No. 9 May 1997 Supplement
The Newsletter of the UNEP Collaborating Centre on Energy and Environment
Gordon A. Mackenzie and Ian H. Rowlands, UNEP Centre
One of the regions selected for study in the UNEP/GEF project is the group of countries making up SADC (the Southern African Development Community). SADC is a grouping of 12 countries Angola, Botswana, Lesotho, Malawi, Mauritius, Mozambique, Namibia, South Africa, Swaziland, Tanzania, Zambia and Zimbabwe whose expressed aim is to promote regional economic development and integration. The Community has evolved from a previous grouping, SADCC (the Southern African Development Coordination Conference) with the addition of South Africa and, most recently, Mauritius.
Technically, SADC represents a subregion, but as a welldefined group of countries, already interacting across most sectors, and with a growing collective identity, it represents a suitable case for the study of internationally coordinated mitigation actions.
The SADC regional study is being carried out as a collaboration among the Southern Centre for Energy and Environment (SCEE), based in Harare, Zimbabwe; the Centre for Energy, Environment, Science and Technology (CEEST) in Dar es Salaam, Tanzania; and the UNEP Centre. Responsibilities within the project are shared so that SCEE is working on regional aspects of electrical power supply, while CEEST is studying nonpower options for mitigation at the regional level. The latter are expected to include broad measures, within trade and transport arrangements, as well as other energy sector initiatives, such as markets for renewables. The UNEP Centre, as study coordinator, is responsible for the synthesis of these studies, as well as research into the institutional and political issues involved in regional cooperation related to climate change.
An important characteristic of the southern African region with regard to energy resources is the existence of coal in the southern part (predominantly South Africa and Zimbabwe) and vast hydropower potential in the north (Zambia and Zaire). One of the most obvious areas for cooperation within SADC, directly linked to climate change mitigation, is the regional pooling of electricity capacity with a view to minimising CO2 emissions.
Power trading is already taking place within the Southern African Power Pool and power is being exchanged between the utilities of the region on a daily basis.
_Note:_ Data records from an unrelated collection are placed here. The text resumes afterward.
Lemma rows_shape {A} (t : tensor A) sh v :
  shape t = sh ++ [v] ->
  rows t = map (fun r => chunk v r (data t)) (seq 0 (numel sh)).
Proof.
  intros Hs; unfold rows; now rewrite Hs, last_last, removelast_last.
Qed.

Lemma rows_length {A} (t : tensor A) sh v :
  shape t = sh ++ [v] -> length (rows t) = numel sh.
Proof.
  intros Hs; rewrite (rows_shape _ _ _ Hs); now rewrite length_map, length_seq.
Qed.

Lemma rows_uniform {A} (t : tensor A) sh v :
  shape t = sh ++ [v] -> wf t ->
  Forall (fun r => length r = v) (rows t).
Proof.
  intros Hs Hwf; rewrite (rows_shape _ _ _ Hs).
  apply Forall_map, Forall_forall; intros r Hr; apply in_seq in Hr.
  apply chunk_length; unfold wf in Hwf; rewrite Hwf, Hs, numel_app; nia.
Qed.

Lemma map_nth_seq {A} (l : list A) d :
  map (fun i => nth i l d) (seq 0 (length l)) = l.
Proof.
  induction l as [|x l IH]; [reflexivity|].
  cbn [length seq map nth]; f_equal.
  rewrite <- seq_shift, map_map; exact IH.
Qed.

Lemma rows_concat {A} (ls : list (list A)) sh v :
  Forall (fun r => length r = v) ls ->
  length ls = numel sh ->
  rows (Tensor (sh ++ [v]) (concat ls)) = ls.
Proof.
  intros Hall Hlen.
  rewrite (@rows_shape _ _ sh v) by reflexivity; cbn [data].
  rewrite <- Hlen.
  transitivity (map (fun i => nth i ls []) (seq 0 (length ls)));
    [| apply map_nth_seq].
  apply map_ext_in; intros r Hr; apply in_seq in Hr.
  apply chunk_concat_uniform; [assumption | lia].
Qed.

(** ** Embedding projection *)

Section EmbedInputs.
Context {F : Type} `{Scalar F}.

Lemma softmax_row_length (xs : list F) :
  length (softmax_row xs) = length xs.
Proof. unfold softmax_row; now rewrite !length_map. Qed.

Lemma softmax_rows (t : tensor F) sh v :
  shape t = sh ++ [v] -> wf t ->
  rows (softmax t) = map softmax_row (rows t).
Proof.
  intros Hs Hwf; unfold softmax; rewrite Hs.
  apply rows_concat.
  - apply Forall_map.
    eapply Forall_impl; [|exact (rows_uniform _ _ _ Hs Hwf)].
    cbv beta; intros r Hr; now rewrite softmax_row_length.
  - rewrite length_map; exact (rows_length _ _ _ Hs).
Qed.

Lemma vecmat_length (p : list F) (e : embedding) :
  length (vecmat p e) = embedding_dim e.
Proof. unfold vecmat; now rewrite length_map, length_seq. Qed.

Lemma matmul_ok (probs : tensor F) (e : embedding) sh :
  shape probs = sh ++ [num_embeddings e] ->
  matmul probs e =
  Ok (Tensor (sh ++ [embedding_dim e])
        (concat (map (fun p => vecmat p e) (rows probs)))).
Proof.
  intros Hs; unfold matmul; rewrite Hs.
  destruct (sh ++ [num_embeddings e]) as [|a l] eqn:E.
  - destruct sh; discriminate.
  - rewrite <- E, last_last, removelast_last, Nat.eqb_refl; reflexivity.
Qed.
The motivation behind SAPP, however, is not to minimise CO2 emissions. The power pool is fully justifiable in terms of security of supply and economic considerations. The addition of CO2 emission minimisation would provide a further argument for such cooperation, and its possible extension.
CO2 emissions at the regional level could be minimised to some degree by operating existing plant to favour the import of hydropower from the north. The major opportunity for CO2 reduction though lies in directing future investment towards low or zero emission plant like hydropower rather than coalfired stations.
The potential barriers against international cooperation aimed at CO2 reduction are nevertheless daunting. National interests, particularly with regard to security of supply, remain of paramount importance to the actors involved. The technical complexity of large generating capacity separated by long distances also presents problems with regard to system stability. However, the potential environmental gains to be achieved, both locally and globally, are considerable so that there may be large incentives to overcome both the political and technical difficulties.
Regional cooperation for climate change mitigation has received little attention so far, and the national and regional actors within SADC have not been fully sensitised to the possibilities and opportunities. The present activity, along with the parallel study in the Andean Group, will hopefully contribute to this sensitisation process.
A first regional workshop within the UNEP/GEF project was held in Harare in February 1997, hosted by the Southern Centre for Energy and Environment. The workshop brought together the country teams from Botswana, Tanzania and Zambia, as well as representatives from utilities in these countries, Zimbabwe and South Africa.